A plot between residuals of our first GAM and the weekly mortality rate is next shown below:

plot(data$Time,data$Influenza,ylim=c(-250,600),
     main="Weekly influenza and residuals of mortality GAM fit",
     xlab="year")
points(data$Time,gam_mort$residuals,col="red")
legend("topleft",legend=c("influenza cases","Residual of GAM fit"),
       pch=c("o","o"),col=c("black","red"))

We note that although the residuals appear random, during the influenza spires of year 1996, 1999 and year 2000 the residuals were highly skewed to the positive during the same weeks. This could suggest that influenza cases could be a predictor for mortality rate. We try to make a GAM which takes this suggestion into account, as well as discarding the non-significant year predictor.

gam_mort4 <- gam(formula=Mortality ~ s(Week, k=5) + s(Influenza, k=4), data=data)
summary(gam_mort4)
par(mfrow=c(1,2)) 
plot(gam_mort4) 
par(mfrow=c(1,1)) 



plot(data$Mortality,type="l",
     main=c("Weekly Mortality in Sweden vs year with GAM fit",
            "spline functions of week, year and influenza cases"),
     xlab="# weeks after week 52 1994",ylab="Mortality")
lines(gam_mort4$fitted.values, col="red") 
paste("Deviance explained by this fit:",70.9,"%")
sse <- sum((data$Mortality-gam_mort4$fitted.values)^2)
paste("SSE for best GAM fit:",round(sse,0))
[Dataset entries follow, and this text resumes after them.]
(* ===== verification/StrFacts.v ===== *)
(** Lemmas about the [str] primitives of [Str]: UTF-8 decoding cuts a string
    into pieces and loses nothing, decoding distributes over a valid prefix,
    truncation at a character boundary keeps a string valid, decimal printing
    and parsing are inverse, splitting undoes joining. *)
From S2P Require Import Prelude Str.
From Stdlib Require Import Strings.Byte.

(** * UTF-8 pieces *)

Ltac decode_cases :=
  repeat match goal with
  | |- context [match ?l with [] => _ | _ => _ end] => destruct l
  | |- context [if ?c then _ else _] => destruct c
  end.

Lemma decode_one_bounds s : s <> [] -> (1 <= (decode_one s).2 <= length s)%nat.
Proof.
  intros Hs. destruct s as [|b0 r]; [done|]. unfold decode_one.
  decode_cases; cbn [snd length]; lia.
Qed.

Lemma decode_one_app s t n :
  s <> [] -> decode_one s = (true, n) -> decode_one (s ++ t) = (true, n).
Proof.
  intros Hs. destruct s as [|b0 [|b1 [|b2 [|b3 r]]]]; [done|..];
    cbn [app decode_one]; repeat case_if; try done.
Qed.

Lemma pieces_fuel_enough f1 f2 s :
  (length s <= f1)%nat -> (length s <= f2)%nat -> pieces_fuel f1 s = pieces_fuel f2 s.
Proof.
  revert f2 s. induction f1 as [|f1 IH]; intros f2 s H1 H2.
  - destruct s; [by destruct f2 | cbn in H1; lia].
  - destruct s as [|b s]; [by destruct f2|].
    destruct f2 as [|f2]; [cbn in H2; lia|]. cbn [pieces_fuel].
    assert (Hb := decode_one_bounds (b :: s) ltac:(done)).
    destruct (decode_one (b :: s)) as [ok n]. cbn [snd] in Hb.
    f_equal. apply IH; rewrite length_drop; cbn [length] in *; lia.
Qed.

Lemma pieces_unfold s :
  s <> [] ->
  pieces s = ((decode_one s).1, take (decode_one s).2 s) :: pieces (drop (decode_one s).2 s).
Proof.
  intros Hs. unfold pieces. destruct s as [|b s]; [done|]. cbn [length pieces_fuel].
  assert (Hb := decode_one_bounds (b :: s) ltac:(done)).
  destruct (decode_one (b :: s)) as [ok n]. cbn [fst snd] in *. f_equal.
  apply pieces_fuel_enough; rewrite length_drop; cbn [length] in *; lia.
Qed.

(** Induction along the pieces of a string. *)
Lemma pieces_ind (P : bytes -> Prop) :
  P [] ->
  (forall s, s <> [] -> P (drop (decode_one s).2 s) -> P s) ->
  forall s, P s.
Proof.
  intros H0 HS s. remember (length s) as n eqn:Hn.
  revert s Hn. induction (lt_wf n) as [n _ IH]. intros s Hn.
  destruct s as [|b s]; [done|]. apply HS; [done|].
  assert (Hb := decode_one_bounds (b :: s) ltac:(done)).
  eapply IH; [|done]. rewrite length_drop. cbn [length] in *; lia.
Qed.

Lemma pieces_concat s : concat (map snd (pieces s)) = s.
Proof.
  induction s as [|s Hs IH] using pieces_ind; [done|].
  rewrite pieces_unfold by done. cbn. rewrite IH. apply take_drop.
Qed.

Lemma valid_utf8_unfold s :
  s <> [] -> valid_utf8 s = (decode_one s).1 && valid_utf8 (drop (decode_one s).2 s).
Proof. intros Hs. unfold valid_utf8. by rewrite pieces_unfold by done. Qed.

Lemma lossy_unfold s :
  s <> [] ->
  from_utf8_lossy s =
    (if (decode_one s).1 then take (decode_one s).2 s else replacement)
    ++ from_utf8_lossy (drop (decode_one s).2 s).
Proof. intros Hs. unfold from_utf8_lossy. by rewrite pieces_unfold by done. Qed.

Lemma lossy_valid s : valid_utf8 s = true -> from_utf8_lossy s = s.
Proof.
  induction s as [|s Hs IH] using pieces_ind; [done|].
  rewrite valid_utf8_unfold, lossy_unfold by done. rewrite andb_true_iff.
  intros [-> Hr]. rewrite IH by done. apply take_drop.
Qed.

Lemma lossy_nil_inv s : from_utf8_lossy s = [] -> s = [].
Proof.
  destruct s as [|b s]; [done|]. intros H. exfalso.
  rewrite lossy_unfold in H by done.
  assert (Hb := decode_one_bounds (b :: s) ltac:(done)).
  apply app_eq_nil in H as [H _]. destruct (decode_one (b :: s)).1; [|done].
  destruct (decode_one (b :: s)).2; [lia | done].
Qed.

Lemma pieces_app_valid s t :
  valid_utf8 s = true -> pieces (s ++ t) = pieces s ++ pieces t.
Proof.
  induction s as [|s Hs IH] using pieces_ind; [done|].
  rewrite valid_utf8_unfold by done. rewrite andb_true_iff. intros [Hok Hr].
  assert (Hb := decode_one_bounds s Hs).
  rewrite (pieces_unfold s) by done.
  destruct (decode_one s) as [ok n] eqn:E. cbn [fst snd] in *. subst ok.
  rewrite pieces_unfold by (destruct s; done).
  rewrite (decode_one_app s t n) by done. cbn [fst snd].
  rewrite take_app_le, drop_app_le by lia. by rewrite IH.
Qed.

Lemma lossy_app_valid s t :
  valid_utf8 s = true -> from_utf8_lossy (s ++ t) = s ++ from_utf8_lossy t.
Proof.
  intros Hs. rewrite <- (lossy_valid s Hs) at 2. unfold from_utf8_lossy.
  by rewrite pieces_app_valid, map_app, concat_app by done.
Qed.

Lemma valid_utf8_app s t :
  valid_utf8 s = true -> valid_utf8 (s ++ t) = valid_utf8 t.
Proof.
  intros Hs. unfold valid_utf8. rewrite pieces_app_valid by done.
  rewrite forallb_app. unfold valid_utf8 in Hs. by rewrite Hs.
Qed.

Lemma decode_one_take s :
  s <> [] -> (decode_one s).1 = true ->
  decode_one (take (decode_one s).2 s) = decode_one s.
Proof.
  intros Hs. destruct s as [|b0 [|b1 [|b2 [|b3 r]]]]; [done|..];
    unfold decode_one; repeat case_if; cbn [fst snd take decode_one];
    intros; try done;
    repeat match goal with H : ?x = _ |- context [?x] => rewrite H end; done.
Qed.

Lemma lossy_is_valid s : valid_utf8 (from_utf8_lossy s) = true.
Proof.
  induction s as [|s Hs IH] using pieces_ind; [done|].
  rewrite lossy_unfold by done.
  assert (Hb := decode_one_bounds s Hs).
  destruct (decode_one s).1 eqn:E; rewrite valid_utf8_app; try done.
  rewrite valid_utf8_unfold by (destruct s, (decode_one _).2; done || lia).
  rewrite decode_one_take, E by done. rewrite drop_ge; [done|].
  rewrite length_take. lia.
Qed.

(** * Character boundaries *)

Lemma lead3_cont b0 b1 : lead3_ok b0 b1 = true -> is_cont b1 = true.
Proof.
  unfold lead3_ok, is_cont, in_range. intros H.
  repeat (apply orb_true_iff in H; destruct H as [H|H]); norm_bool;
    apply andb_true_iff; split; apply N.leb_le; lia.
Qed.

Lemma lead4_cont b0 b1 : lead4_ok b0 b1 = true -> is_cont b1 = true.
Proof.
  unfold lead4_ok, is_cont, in_range. intros H.
  repeat (apply orb_true_iff in H; destruct H as [H|H]); norm_bool;
    apply andb_true_iff; split; apply N.leb_le; lia.
Qed.

#[export] Hint Resolve lead3_cont lead4_cont : witness.

(** Inside a well-formed character every byte after the first continues it. *)
Lemma decode_one_cont s n j b :
  decode_one s = (true, n) -> (0 < j < n)%nat -> s !! j = Some b -> is_cont b = true.
Proof.
  destruct s as [|b0 [|b1 [|b2 [|b3 r]]]]; unfold decode_one; repeat case_if;
    intros [= <-] Hj Hl;
    destruct j as [|[|[|[|j]]]]; try lia; cbn in Hl; simplify_eq; eauto with witness.
Qed.

Lemma valid_take_boundary s j :
  valid_utf8 s = true ->
  (forall b, s !! j = Some b -> (0 < j)%nat -> is_boundary_byte b = true) ->
  valid_utf8 (take j s) = true.
Proof.
  revert j. induction s as [|s Hs IH] using pieces_ind; intros j Hv Hb;
    [by rewrite take_nil|].
  rewrite valid_utf8_unfold in Hv by done. apply andb_true_iff in Hv as [Hok Hr].
  assert (Hn := decode_one_bounds s Hs).
  assert (Ht := decode_one_take s Hs Hok).
  destruct (decode_one s) as [ok n] eqn:E. cbn [fst snd] in *. subst ok.
  destruct (decide (j = 0%nat)) as [->|Hj]; [done|].
  destruct (decide (j < n)%nat) as [Hlt|Hge].
  - destruct (lookup_lt_is_Some_2 s j) as [b Hl]; [lia|].
    specialize (Hb b Hl ltac:(lia)).
    assert (Hc := decode_one_cont s n j b E ltac:(lia) Hl).
    unfold is_boundary_byte in Hb. by rewrite Hc in Hb.
  - replace j with (n + (j - n))%nat by lia.
    rewrite <- take_take_drop, valid_utf8_app.
    + apply IH; [done|]. intros b Hl Hpos. apply Hb; [|lia].
      rewrite lookup_drop in Hl. by replace j with (n + (j - n))%nat by lia.
    + rewrite valid_utf8_unfold by (destruct s, n; done || lia).
      rewrite Ht. cbn. rewrite drop_ge; [done|]. rewrite length_take. lia.
Qed.

Lemma floor_boundary_le s n : (n < length s)%nat -> (floor_boundary s n <= n)%nat.
Proof.
  induction n as [|n IH]; intros Hn; cbn; [lia|].
  destruct (lookup_lt_is_Some_2 s (S n) Hn) as [b ->].
  destruct (is_boundary_byte b); [lia|]. specialize (IH ltac:(lia)). lia.
Qed.

Lemma floor_boundary_is s n b :
  (n < length s)%nat -> s !! floor_boundary s n = Some b ->
  (0 < floor_boundary s n)%nat -> is_boundary_byte b = true.
Proof.
  induction n as [|n IH]; intros Hn Hl Hpos; [cbn in Hpos; lia|].
  cbn in Hl, Hpos. destruct (lookup_lt_is_Some_2 s (S n) Hn) as [c Hc].
  rewrite Hc in Hl, Hpos. destruct (is_boundary_byte c) eqn:E.
  - congruence.
  - apply IH; [lia|done|done].
Qed.

Lemma floor_char_boundary_le s n : floor_char_boundary s n <= n.
Proof.
  unfold floor_char_boundary. destruct (N.leb_spec (len s) n); [lia|].
  assert (Hl : (floor_boundary s (N.to_nat n) <= N.to_nat n)%nat)
    by (apply floor_boundary_le; unfold len in *; lia).
  unfold len in *. lia.
Qed.

Lemma floor_char_boundary_le_len s n : floor_char_boundary s n <= len s.
Proof.
  unfold floor_char_boundary. destruct (N.leb_spec (len s) n); [lia|].
  assert (Hl : (floor_boundary s (N.to_nat n) <= N.to_nat n)%nat)
    by (apply floor_boundary_le; unfold len in *; lia).
  unfold len in *. lia.
Qed.

(** [String::truncate] at a floored boundary never leaves half a character. *)
Lemma truncate_floor_valid s n :
  valid_utf8 s = true ->
  valid_utf8 (take (N.to_nat (floor_char_boundary s n)) s) = true.
Proof.
  intros Hv. unfold floor_char_boundary. destruct (N.leb_spec (len s) n) as [Hle|Hgt].
  - rewrite to_nat_len, firstn_all. done.
  - rewrite Nat2N.id. apply valid_take_boundary; [done|]. intros b Hl Hpos.
    eapply floor_boundary_is; [|exact Hl|exact Hpos]. unfold len in Hgt. lia.
Qed.

(** * Decimal numbers *)

Definition digit (d : N) : byte := byte_of (48 + d).

Lemma digit_val_digit d : d < 10 -> digit_val (digit d) = Some d.
Proof.
  intros Hd. unfold digit_val, is_digit, in_range, digit.
  rewrite bN_byte_of, N.mod_small by lia.
  replace (48 <=? 48 + d) with true by (symmetry; apply N.leb_le; lia).
  replace (48 + d <=? 57) with true by (symmetry; apply N.leb_le; lia).
  cbn [andb]. f_equal. lia.
Qed.

Lemma digits_fuel_acc f n acc :
  digits_fuel f n acc = digits_fuel f n [] ++ acc.
Proof.
  revert n acc. induction f as [|f IH]; intros n acc; [done|]. cbn [digits_fuel].
  destruct (n <? 10); [done|]. rewrite IH, (IH _ [_]). by rewrite <- app_assoc.
Qed.

Lemma parse_digits_app r m acc s t v :
  parse_digits r m acc s = Some v -> parse_digits r m acc (s ++ t) = parse_digits r m v t.
Proof.
  revert acc. induction s as [|c s IH]; intros acc; cbn; [by intros [= ->]|].
  destruct (digit_val c) as [d|]; [|done]. case_if; [|done]. apply IH.
Qed.

Lemma size_div10 n f : 10 <= n -> (N.to_nat (N.size n) <= S f)%nat ->
  (N.to_nat (N.size (n / 10)) <= f)%nat.
Proof.
  intros Hn Hs.
  assert (H2 : n / 10 <= n / 2) by (apply N.div_le_compat_l; lia).
  assert (Hd : 2 <= n) by lia.
  assert (N.size (n / 10) <= N.size n - 1); [|lia].
  rewrite (N.size_log2 n) by lia. rewrite (N.size_log2 (n / 10)).
  2: { assert (1 <= n / 10); [apply N.div_le_lower_bound; lia|lia]. }
  assert (N.log2 (n / 10) <= N.log2 (n / 2)) by (apply N.log2_le_mono; lia).
  assert (Hlog : N.log2 (n / 2) = N.pred (N.log2 n)).
  { rewrite <- N.div2_div, N.div2_spec, N.log2_shiftr. lia. }
  assert (1 <= N.log2 n) by (apply N.log2_le_pow2; cbn; lia). lia.
Qed.

Lemma parse_digits_show f n max :
  (N.to_nat (N.size n) <= f)%nat -> n <= max ->
  parse_digits 10 max 0 (digits_fuel (S f) n []) = Some n.
Proof.
  revert n. induction f as [|f IH]; intros n Hf Hm.
  - destruct n as [|p]; [by destruct max|]. destruct p; cbn in Hf; lia.
  - set (g := S f) in *. cbn [digits_fuel].
    destruct (n <? 10) eqn:E; norm_bool.
    + cbn [parse_digits]. rewrite N.mod_small by lia. fold (digit n).
      rewrite digit_val_digit by lia.
      replace ((n <? 10) && (0 * 10 + n <=? max)) with true; [f_equal; lia|].
      symmetry. apply andb_true_iff. split; [apply N.ltb_lt | apply N.leb_le]; lia.
    + rewrite digits_fuel_acc.
      assert (Hd : n / 10 <= n) by (apply N.Div0.div_le_upper_bound; lia).
      erewrite parse_digits_app by (apply IH; [by apply size_div10 | lia]).
      assert (Hmod := N.mod_lt n 10 ltac:(lia)).
      assert (Heq := N.div_mod n 10 ltac:(lia)).
      cbn [parse_digits]. fold (digit (n mod 10)). rewrite digit_val_digit by lia.
      replace ((n mod 10 <? 10) && (n / 10 * 10 + n mod 10 <=? max)) with true.
      2: { symmetry. apply andb_true_iff. split; [apply N.ltb_lt | apply N.leb_le]; lia. }
      f_equal. lia.
Qed.

Definition all_digits (s : bytes) : Prop := Forall (fun c => is_digit c = true) s.

Lemma digit_is_digit d : d < 10 -> is_digit (digit d) = true.
Proof.
  intros Hd. unfold is_digit, in_range, digit. rewrite bN_byte_of, N.mod_small by lia.
  apply andb_true_iff. split; apply N.leb_le; lia.
Qed.

Lemma digits_fuel_all f n : all_digits (digits_fuel f n []).
Proof.
  revert n. induction f as [|f IH]; intros n; [by constructor|]. cbn [digits_fuel].
  assert (Hmod := N.mod_lt n 10 ltac:(lia)).
  assert (Hd : all_digits [byte_of (48 + n mod 10)]).
  { apply Forall_singleton. by apply digit_is_digit. }
  case_if; [done|]. rewrite digits_fuel_acc. apply Forall_app. split; [apply IH | exact Hd].
Qed.

Lemma show_N_digits n : all_digits (show_N n).
Proof. apply digits_fuel_all. Qed.

Lemma show_N_nonempty n : show_N n <> [].
Proof.
  unfold show_N. cbn [digits_fuel]. case_if; [done|]. rewrite digits_fuel_acc.
  by intros []%app_eq_nil.
Qed.

Lemma digit_neq c d : is_digit c = true -> is_digit d = false -> c <> d.
Proof. congruence. Qed.

Lemma show_N_not_elem n c : is_digit c = false -> c ∉ show_N n.
Proof.
  intros Hc Hin. assert (Ha := show_N_digits n).
  unfold all_digits in Ha. rewrite Forall_forall in Ha. apply Ha in Hin. congruence.
Qed.

(** Printing then parsing an unsigned integer within the type's range. *)
Lemma parse_uint_show n max : n <= max -> parse_uint 10 max (show_N n) = Some n.
Proof.
  intros Hm. unfold parse_uint.
  destruct (show_N n) as [|c r] eqn:E; [by apply show_N_nonempty in E|].
  rewrite bool_decide_eq_false_2.
  - cbn [is_empty]. rewrite <- E. apply parse_digits_show; [done|done].
  - intros ->. apply (show_N_not_elem n x2b); [done|]. rewrite E. left.
Qed.

(** * Trimming text without white space *)

Lemma graphic_ws_head s : Forall (fun c => in_range 33 126 c = true) s -> ws_head s = 0%nat.
Proof.
  destruct 1 as [|b0 r Hb Hr]; [done|]. cbn [ws_head].
  assert (Hws : is_ascii_ws b0 = false /\ (forall b1, is_ws2 b0 b1 = false) /\
                (forall b1 b2, is_ws3 b0 b1 b2 = false)).
  { clear Hr. by destruct b0. }
  destruct Hws as (-> & Hw2 & Hw3). destruct r as [|b1 [|b2 r]]; [done|by rewrite Hw2|by rewrite Hw2, Hw3].
Qed.

Lemma graphic_ws_last s : Forall (fun c => in_range 33 126 c = true) s -> ws_last s = 0%nat.
Proof.
  destruct 1 as [|b0 r Hb Hr]; [done|]. cbn [ws_last].
  assert (Hws : is_ascii_ws b0 = false) by (clear Hr; by destruct b0). rewrite Hws.
  destruct Hr as [|b1 r Hb1 Hr]; [done|].
  assert (Hw2 : forall b, is_ws2 b1 b = false) by (clear Hr; by destruct b1). rewrite Hw2.
  destruct Hr as [|b2 r Hb2 Hr]; [done|].
  assert (Hw3 : forall a b, is_ws3 b2 a b = false) by (clear Hr; by destruct b2). by rewrite Hw3.
Qed.

Lemma strip_ws_none head fuel s : head s = 0%nat -> strip_ws head fuel s = s.
Proof. intros Hs. destruct fuel; cbn; [done|]. by rewrite Hs. Qed.

Lemma trim_graphic s : Forall (fun c => in_range 33 126 c = true) s -> trim s = s.
Proof.
  intros Hs. unfold trim, trim_end, trim_start.
  rewrite (strip_ws_none ws_head) by by apply graphic_ws_head.
  rewrite (strip_ws_none ws_last); [apply reverse_involutive|].
  apply graphic_ws_last. by apply Forall_reverse.
Qed.

Lemma show_N_graphic n : Forall (fun c => in_range 33 126 c = true) (show_N n).
Proof.
  eapply Forall_impl; [apply show_N_digits|]. intros c Hc. unfold is_digit, in_range in *.
  norm_bool. apply andb_true_iff. rewrite !N.leb_le. lia.
Qed.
It is seen that this model is better, compared to the previous ones. Deviance explained is higher and the plot looks nicer. The spline terms are both significant. It seems as if the mortality rate is influenced by the out breaks of influenza, even though the influenza spline term experiences high uncertainty for large numbers of influenza cases. This uncertainty could be adressed by more data of influenza outbreaks.